Python之re正则模块二
13、编译的标志
可以用re.I、re.M等参数,也可以直接在表达式中添加"?(iLmsux)"标志
*s:单行,“.”匹配包括换行符在内的所有字符
*i:忽略大小写
*L:让"\w"能匹配当地字符,貌似对中文支持不好
*m:多行
*x:忽略多余的空白字符,让表达式更易阅读
*u:Unicode
例子:
>>> re.findall(r"[a-z]+","%123Abc%45xyz&") ['bc', 'xyz'] >>> re.findall(r"[a-z]+","%123Abc%45xyz&",re.I) ['Abc', 'xyz'] >>> >>> re.findall(r"(?i)[a-z]+","%123Abc%45xyz&",re.I) ['Abc', 'xyz']
更好的格式:
>>> pattern=r""" ... (\d+) #number ... ([a-z]+) #letter ... """ >>> >>> re.findall(pattern,"%123Abc\n%45xyz&",re.i | re.S |re.x) Traceback (most recent call last): File "<stdin>", line 1, in <module> AttributeError: 'module' object has no attribute 'i'
#由错误可见是大写
>>> re.findall(pattern,"%123Abc\n%45xyz&",re.I | re.S |re.X) [('123', 'Abc'), ('45', 'xyz')] >>>
组操作
命名组:(?P<name>...)
>>> for m in re.finditer(r"(?P<digit>(\d+))(?P<letter>([a-z]+))","%123Abc%45xyz&",re.I): ... print m.groupdict() ... {'digit': '123', 'letter': 'Abc'} {'digit': '45', 'letter': 'xyz'}
无捕获组:(?:...),作为匹配条件,但不返回:
>>> for m in re.finditer(r"(?:(\d+))(?P<letter>([a-z]+))","%123Abc%45xyz&",re.I): ... print m.groupdict() ... {'letter': 'Abc'} {'letter': 'xyz'}
反向引用:\<number>或者(?P=name),引用前面的组:
>>> for m in re.finditer(r"<(\w)>\w+</(\1)>","%<a>123Abc</a>%<b>45xyz</b>&%"): ... print m.group() ... <a>123Abc</a> <b>45xyz</b>
>>> for m in re.finditer(r"<(?P<tag>\w)>\w+</(?P=tag)>","%<a>123Abc</a>%<b>45xyz</b>&%"): ... print m.group() ... <a>123Abc</a> <b>45xyz</b>
正声明(?=...):组内容必须出现在右侧,不返回
负声明(?!...):组内容不能出现在右侧,不返回
反向正声明(?<=):组内容必须出现在左侧,不返回
反向负声明(?<!):组内容不能出现左侧,不返回
>>> for m in re.finditer(r"\d+(?=[ab])","%123Abc%45xyz%780b&",re.I): ... print m.group() ... 123 780
>>> for m in re.finditer(r"(?<!\d)[a-z]{3,}","%123Abc%45xyz%bysc&",re.I): ... print m.group() ... bysc
修改
split:用pattern做分割符切割字符串。如果用“(pattern)”,那么分隔符也会返回。

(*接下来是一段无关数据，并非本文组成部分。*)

Lemma SetPortFlowControl_tty s fd k h :
  tty_get (kern (proc s)) fd = Some k ->
  exists p, SetPortFlowControl fd h s = Ret tt (upd_proc (fun _ => p) s) /\
    tty_get (kern p) fd =
      Some (kernel_of_termios (cmd_settings (CmdFlow h) (termios_of_kernel k uninit_termios))) /\
    tty_lines (kern p) fd =
      set_field (tty_lines (kern (proc s)) fd) out_lines
        (Z.land (cmd_lines (CmdFlow h) (termios_of_kernel k uninit_termios)
                   (tty_lines (kern (proc s)) fd)) out_lines).
Proof.
  intros Hk. unfold SetPortFlowControl.
  rewrite (bind_Ret _ _ _ _ _ (port_tcgetattr_tty s fd k Hk)).
  rewrite (bind_Ret _ _ _ _ _ (port_mlines_tty s fd k Hk)). cbn [cmd_settings cmd_lines].
  set (t0 := termios_of_kernel k uninit_termios). set (ml := tty_lines (kern (proc s)) fd).
  rewrite (flow_settings_fst h t0 0 ml).
  destruct (flow_settings h t0 ml) as [[t' ml'] o]. simpl.
  assert (quiet (match o with Some msg => LogMsg LOG_WARNING msg | None => mret tt end) tt) as Hq.
  { destruct o; [apply quiet_LogMsg|apply quiet_mret]. }
  destruct (Hq s) as (p1 & E1 & Hp1). rewrite (bind_Ret _ _ _ _ _ E1).
  destruct (Hp1 fd) as [Hg1 Hl1].
  destruct (port_tcsetattr_tty (upd_proc (fun _ => p1) s) fd k t') as (p2 & E2 & Hg2 & Hl2).
  { simpl. by rewrite Hg1. }
  rewrite (bind_Ret _ _ _ _ _ E2), upd_proc_proc. simpl in Hg2, Hl2.
  destruct (tty_tiocmset _ _ _ ml' Hg2) as (e & w' & E3 & Hg3 & Hl3).
  assert (sys (syscall (k_tiocmset fd ml')) (upd_proc (fun _ => p2) s) =
    Ret 0 (upd_proc (fun _ => mkProc (errno p2) w') s)) as E5.
  { unfold sys, syscall. simpl. by rewrite E3. }
  rewrite (bind_Ret _ _ _ _ _ E5).
  destruct (quiet_UnixLogPortSettings t'
    (upd_proc (fun _ => mkProc (errno p2) w') s)) as (p4 & E4 & Hp4).
  destruct (Hp4 fd) as [Hg4 Hl4]. simpl in Hg4, Hl4.
  exists p4. rewrite E4, upd_proc_proc, Hg4, Hg3, Hl4, Hl3, Hl2, Hl1. done.
Qed.

Lemma SetPort_tty s fd k c :
  tty_get (kern (proc s)) fd = Some k ->
  match c with CmdDataSize _ | CmdParity _ | CmdStopSize _ => True | _ => False end ->
  exists p, run_cmd fd c s = Ret tt (upd_proc (fun _ => p) s) /\
    tty_get (kern p) fd =
      Some (kernel_of_termios (cmd_settings c (termios_of_kernel k uninit_termios))) /\
    tty_lines (kern p) fd = tty_lines (kern (proc s)) fd.
Proof.
  intros Hk Hc. destruct c as [b|d|pa|st|h]; try done; simpl run_cmd.
  - destruct (port_update_pure_tty s fd k (cmd_settings (CmdDataSize d)) Hk) as (p & E & HE).
    exists p. split; [exact E|exact HE].
  - eapply (port_update_tty s fd k _ (cmd_settings (CmdParity pa))); [|done].
    intros t. simpl. destruct (Z.eqb_spec pa TNCOM_NOPARITY) as [->|]; [apply quiet_mret|].
    destruct (pa =? TNCOM_ODDPARITY); [apply quiet_mret|].
    destruct (pa =? TNCOM_EVENPARITY); [apply quiet_mret|].
    eapply quiet_bind; [apply quiet_LogMsg|apply quiet_mret].
  - eapply (port_update_tty s fd k _ (cmd_settings (CmdStopSize st))); [|done].
    intros t. simpl. destruct (Z.eqb_spec st TNCOM_ONESTOPBIT) as [->|]; [apply quiet_mret|].
    destruct (st =? TNCOM_TWOSTOPBITS); [apply quiet_mret|].
    destruct (st =? TNCOM_ONE5STOPBITS); [|apply quiet_mret].
    eapply quiet_bind; [apply quiet_LogMsg|apply quiet_mret].
Qed.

>>> re.split(r"\W","abc,123,x") ['abc', '123', 'x'] >>> re.split(r"(\W)","abc,123,x") ['abc', ',', '123', ',', 'x']
#将pattern使用括号引用起来,也返回分隔符
split(pattern, string, maxsplit=0)
Split the source string by the occurrences of the pattern,
returning a list containing the resulting substrings.
sub:替换子串,可指定替换次数:
>>> re.split(r"(\W)","abc,123,x") ['abc', ',', '123', ',', 'x'] >>> re.sub(r"[a-z]+","*","abc,123,x") '*,123,*' >>> >>> re.sub(r"[a-z]+","*","abc,123,x",1) '*,123,x'
sub(pattern, repl, string, count=0) Return the string obtained by replacing the leftmost non-overlapping occurrences of the pattern in string by the replacement repl. repl can be either a string or a callable; if a string, backslash escapes in it are processed. If it is a callable, it's passed the match object and must return a replacement string to be used.
subn()和sub()差不多,不过返回"(新字符串,替换次数)":
>>> re.subn(r"\W","*","abc,123,x") ('abc*123*x', 2)
还可以将替换字符串改成函数,以便替换成不同的结果:
>>> def repl(m): ... print m.group() ... return "*" *len(m.group()) ... >>> re.subn(r"[a-z]+",repl,"abc,123,x") abc x ('***,123,*', 2) >>>